Pesticides have polluted our rivers and lakes – and there’s no quick fix
Damian Carrington I have been reporting on pesticides for more than a decade, but some revelations really stick in my mind. One was the discovery in 2013 of insecticide pollution in the ditches by Dutch fields that was so bad the water itself could have been used as an effective pest killer. Not surprisingly the impact on dragonflies, snails and other wild water creatures was devastating.
The situation does not appear to have improved. New research by the European Environment Agency showed excessive levels of pesticides in about a quarter of rivers and lakes across the EU, with the Netherlands the worst affected. More than half of all Dutch water bodies – 56% – had high levels of pesticides, including 62% of lakes. Agriculture is particularly intensive in the Netherlands, but it is far from alone in dousing its landscapes in pesticides. In Italy, Belgium, the Czech Republic and Finland, about half of water bodies were heavily polluted, as well as 38% in Germany, 33% in Ireland, and 26% in France.
The EEA also reported excess pesticides in groundwater in about 5% of sites. The striking aspect of this was that the most common pollutant was atrazine, which was banned in the EU in 2007. “It is very persistent,” said the EEA, which also noted that, unlike most pollutants, pesticides are specifically designed to kill living things.
The data analysed by the EEA was taken from more than 20,000 monitoring sites across the EU between 2013 and 2019, but it is far from the full picture. Only half the pesticides detected have exceeded limits set by Europe – the other half could not be included in the study. The data is also reported voluntarily by countries, meaning considerable gaps remain, but there is no indication of an improving situation. The UK is no longer an EU member, so was not included in the EEA analysis, but insecticides were revealed to be polluting rivers in England in 2017.
The number of different pesticides reported in EU rivers and lakes was more than 100 in Germany and Italy. France detected 215 different pesticides in groundwater. That reminded me of another striking finding from France, from a study I reported in 2017: virtually all farms could significantly cut their pesticide use while still producing as much food. Most pesticides are applied “just in case”, the work showed, doing little other than harming nature.
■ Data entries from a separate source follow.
(* ===== verification/AutodiffProps.v ===== *)
(** * Automatic differentiation: what sessions and their parts guarantee

    The properties of the autodiff crate, each with a concrete use: sessions keep the
    invariant of the graph, gradients are those of the chain rule, a backward pass
    leaves the other tapes usable, checkpointing gives back the forward outputs, and
    graph memory is freed exactly when it can no longer be used. *)

From S2P Require Import Prelude AutodiffGraph AutodiffCheckpoint AutodiffCounts AutodiffServe AutodiffRetrieve AutodiffMemory AutodiffMemoryProps AutodiffServer AutodiffAdjoint AutodiffOps AutodiffInv AutodiffForward AutodiffRun AutodiffTape AutodiffBackward AutodiffGradients AutodiffSession.
Open Scope nat_scope.

Section props.
Context {P : Profile} {H : HashOrder} {B : Backend}.

(** C20. Every state a program reaches from an empty graph, whatever tensors it makes,
    gradients it requires, operations it runs under a lawful checkpointing strategy,
    backward passes it makes and references it drops, meets the invariant: tensors
    have older tracked parents of lower order, a recomputable tensor replays to its
    output, every step has its actions and its node in the graph memory, and every
    operation not consumed is below a leaf of that memory. *)
Theorem session_invariant (C : CheckpointStrategy) (HC : LawfulStrategy C) σ :
  session_reaches C session_start σ → ∃ hist, session_ok hist σ.
Proof.
  intros Hr. destruct (session_reaches_ok C ∅ session_start σ session_start_ok Hr) as (hist & Hok & _). by exists hist.
Qed.

(** The gradients of a pass from [t]: the one solution of the chain rule on the steps
    of the ancestry of [t], at the outputs of the forward pass, less those of the
    operations, which are consumed. *)
Definition chain_rule_gradients (hist : gmap NodeId AutodiffTensor) (s : AutodiffServer) (t : AutodiffTensor)
    (g : gmap NodeId FloatTensorPrimitive) : Prop :=
  ∃ L adj,
    let rule := chain_rule (outputs hist (primitive t)) L (seed (node_id (node t)) (primitive t)) in
    schedule_for s (node_id (node t)) L ∧ rule adj ∧ (∀ adj', rule adj' → ∀ n, adj' n = adj n) ∧
    ∀ n, g !! n = if decide (n ∈ consumed_ids L) then None else adj n.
Only a few months after that, another memorable study laid out the big picture: the assumption by regulators around the world that it is safe to use pesticides at industrial scales across landscapes is false, said senior scientists. With no limit on the total amount of pesticides used, and virtually no monitoring of their effects in the environment, the damage is done before it is detected.
The new EEA analysis comes at an important time. The European Green Deal plan is aiming to reduce the use of, and risks from, chemical pesticides by 50% by 2030. Addressing the risks, as well as the volume, of pesticides is vital – the amount being used is falling, but the increasing toxicity of the chemicals is outpacing that fall.
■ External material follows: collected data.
(* ===== verification/AutodiffLocator.v ===== *)
(** * Automatic differentiation: the graphs of a process

    [GraphLocator] and [GraphMutexClient] of [runtime/graph.rs]: which graph a node
    belongs to, merging graphs when an operation joins them, and the client that
    registers steps and runs backward passes through the locator.

    [Arc<Graph>] is an address in a heap of graphs: two graphs may have the same
    origin, so the origin is not enough to tell them apart. *)

From S2P Require Import Prelude AutodiffGraph AutodiffCheckpoint AutodiffMemory AutodiffServer.
Open Scope nat_scope.

Section locator.
Context {P : Profile} {H : HashOrder} {B : Backend}.

(** [struct Graph { origin, state: Mutex<GraphState> }] *)
Record Graph := mkGraph { origin : NodeId; graph_server : AutodiffServer }.

Record GraphLocator := mkLocator {
  graphs : gmap NodeId N;
  keys : gmap NodeId (gset NodeId);
  graph_heap : gmap N Graph;
  next_graph : N
}.
Definition locator_default : GraphLocator := mkLocator ∅ ∅ ∅ 0.

(** The origin of a graph; an [Arc] never dangles. *)
Definition origin_of (self : GraphLocator) (a : N) : NodeId :=
  match graph_heap self !! a with Some g => origin g | None => 0%N end.

Definition new_graph (self : GraphLocator) (o : NodeId) : N * GraphLocator :=
  (next_graph self,
   mkLocator (<[o := next_graph self]> (graphs self)) (<[o := ∅]> (keys self))
     (<[next_graph self := mkGraph o server_default]> (graph_heap self)) (next_graph self + 1)).

Definition register_key (self : GraphLocator) (o key : NodeId) : GraphLocator :=
  let ks := match keys self !! o with Some _ => keys self | None => <[o := ∅]> (keys self) end in
  mkLocator (graphs self) (if decide (o = key) then ks else alter (λ X, {[key]} ∪ X) o ks)
    (graph_heap self) (next_graph self).

Inductive GraphAnalysis :=
| NoCollision (graph : N)
| Collisions (found : gmap NodeId N).

(** The graphs of the parents and of the node, by origin. *)
Definition collect_graphs (self : GraphLocator) (node : NodeId) (parents : list Parent) : gmap NodeId N :=
  foldl (λ found parent,
      match graphs self !! parent_id parent with
      | Some a => <[origin_of self a := a]> found
      | None => found
      end)
    (match graphs self !! node with Some a => {[origin_of self a := a]} | None => ∅ end) parents.

(** The graph a node has already, or a new one. *)
Definition own_graph (self : GraphLocator) (node : NodeId) : N * GraphLocator :=
  match graphs self !! node with
  | Some a => (a, self)
  | None => new_graph self node
  end.

Definition analyse (self : GraphLocator) (node : NodeId) (parents : list Parent) : GraphAnalysis * GraphLocator :=
  match parents with
  | [] => let '(a, self) := own_graph self node in (NoCollision a, self)
  | _ =>
      let found := collect_graphs self node parents in
      match map_iter 0 found with
      | [] => let '(a, self) := own_graph self node in (NoCollision a, self)
      | [(_, a)] => (NoCollision a, self)
      | _ => (Collisions found, self)
      end
  end.

Definition set_graphs (self : GraphLocator) (gs : gmap NodeId N) : GraphLocator :=
  mkLocator gs (keys self) (graph_heap self) (next_graph self).
Definition point_to (a : N) (gs : gmap NodeId N) (l : list NodeId) : gmap NodeId N :=
  foldl (λ gs k, <[k := a]> gs) gs l.

(** [merge_two]: the server of [merged] moves to [main], and the keys of [merged] with it. *)
Definition merge_two (self : GraphLocator) (main merged : N) : res False GraphLocator :=
  match graph_heap self !! main, graph_heap self !! merged with
  | Some gm, Some gd =>
      let heap := <[main := mkGraph (origin gm) (server_extend (graph_server gm) (graph_server gd))]>
                    (<[merged := mkGraph (origin gd) server_default]> (graph_heap self)) in
      let gs := <[origin gd := main]> (graphs self) in
      match keys self !! origin gd with
      | None => Ok (mkLocator gs (keys self) heap (next_graph self))
      | Some locator_keys =>
          let gs := point_to main gs (hash_iter 0 locator_keys) in
          let rest := delete (origin gd) (keys self) in
          match rest !! origin gm with
          | Some main_keys =>
              Ok (mkLocator gs (<[origin gm := main_keys ∪ locator_keys]> rest) heap (next_graph self))
          | None => Panic
          end
      end
  | _, _ => Panic
  end.

Fixpoint merge_all (self : GraphLocator) (main : N) (l : list N) : res False GraphLocator :=
  match l with
  | [] => Ok self
  | graph :: l => let? self := merge_two self main graph in merge_all self main l
  end.

Definition merge (self : GraphLocator) (node : NodeId) (found : gmap NodeId N) : res False (N * GraphLocator) :=
  match (map_iter 1 found).*2 with
  | [] => Panic
  | main :: rest =>
      let? self := merge_all (register_key self (origin_of self main) node) main rest in
      Ok (main, set_graphs self (<[node := main]> (<[origin_of self main := main]> (graphs self))))
  end.

(** [if graph.origin != node { graphs.insert(node, graph); register_key(graph.origin, node) }] *)
Definition attach (self : GraphLocator) (node : NodeId) (a : N) : GraphLocator :=
  let o := origin_of self a in
  if decide (o = node) then self else register_key (set_graphs self (<[node := a]> (graphs self))) o node.

Definition select (self : GraphLocator) (node : NodeId) (parents : list Parent) : res False (N * GraphLocator) :=
  match analyse self node parents with
  | (NoCollision a, self) => Ok (a, attach self node a)
  | (Collisions found, self) => merge self node found
  end.

Definition remove_entry (self : GraphLocator) (node : NodeId) : GraphLocator :=
  match graphs self !! node with
  | None => self
  | Some a =>
      let o := origin_of self a in
      let gs := delete node (graphs self) in
      let ks :=
        match keys self !! o with
        | None => keys self
        | Some entry =>
            let entry := entry ∖ {[node]} in
            if decide (entry = ∅) then delete o (keys self) else <[o := entry]> (keys self)
        end in
      mkLocator gs ks (graph_heap self) (next_graph self)
  end.

(** ** [GraphMutexClient] *)

Definition set_server (self : GraphLocator) (a : N) (s : AutodiffServer) : GraphLocator :=
  mkLocator (graphs self) (keys self) (alter (λ g, mkGraph (origin g) s) a (graph_heap self)) (next_graph self).
Definition server_of (self : GraphLocator) (a : N) : AutodiffServer :=
  match graph_heap self !! a with Some g => graph_server g | None => server_default end.

(** [GraphMutexClient::register] *)
Definition client_register (node : NodeId) (s : StepBoxed) (acts : CheckpointerBuilder) : M GraphLocator False unit := λ self,
  match select self node (item_parents s) with
  | Ok (a, self) => (Ok tt, set_server self a (server_register (server_of self a) node s acts))
  | _ => (Panic, self)
  end.

(** [cleanup_orphaned_entries]: the graphs in the order of the map's values. *)
Fixpoint free_orphans (count : NodeId → N) (self : GraphLocator) (l : list N) (should_remove : list NodeId) :
    GraphLocator * list NodeId :=
  match l with
  | [] => (self, should_remove)
  | a :: l =>
      if maybe_useful count (memory_management (server_of self a)) then free_orphans count self l should_remove
      else
        let '(s, freed) := server_free_unused_roots count (server_of self a) in
        free_orphans count (set_server self a s) l (should_remove ++ freed)
  end.
Definition cleanup_orphaned_entries (count : NodeId → N) (self : GraphLocator) : GraphLocator :=
  let '(self, should_remove) := free_orphans count self (map_iter 0 (graphs self)).*2 [] in
  foldl remove_entry self should_remove.

(** [GraphMutexClient::backward_local]; [count'] are the strong counts once the pass is
    over. *)
Definition client_backward (count count' : NodeId → N) (root_node : Node) (root_tensor : FloatTensorPrimitive) :
    M GraphLocator False (gmap NodeId FloatTensorPrimitive) := λ self,
  match select self (node_id root_node) [] with
  | Ok (a, self) =>
      match backward_local count (server_of self a) root_node root_tensor (node_id root_node) with
      | Ok (g, s, cleaned) =>
          (Ok g, cleanup_orphaned_entries count' (foldl remove_entry (set_server self a s) cleaned))
      | _ => (Panic, self)
      end
  | _ => (Panic, self)
  end.

(** [GraphMutexClient::gradient_paths] *)
Definition client_gradient_paths (self : GraphLocator) (root : NodeId) (candidates : list NodeId) : res False (list bool) :=
  match graphs self !! root with
  | Some a => gradient_paths (steps (server_of self a)) root candidates
  | None => Ok ((λ candidate, bool_decide (candidate = root)) <$> candidates)
  end.
End locator.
But cutting pesticide use it is not going to be easy. Last week, the website DeSmog published an investigation into the powerful companies and lobby groups working to water down the EU’s targets for more sustainable farming. These companies and groups spent €45m lobbying EU decision-makers between 2019 and 2020, DeSmog reported, and held hundreds of meetings with relevant bodies.
Natacha Cingotti, at the Brussels-based Health and Environmental Alliance, said: “When working on pesticide-related policies, the imbalance of stakeholders in favour of industry interests is striking. The dominating actors are those very companies set to profit from the sale of harmful chemicals, not those who stand for health and environment protection.”
It looks like I’ll be writing about pesticides for the next decade as well.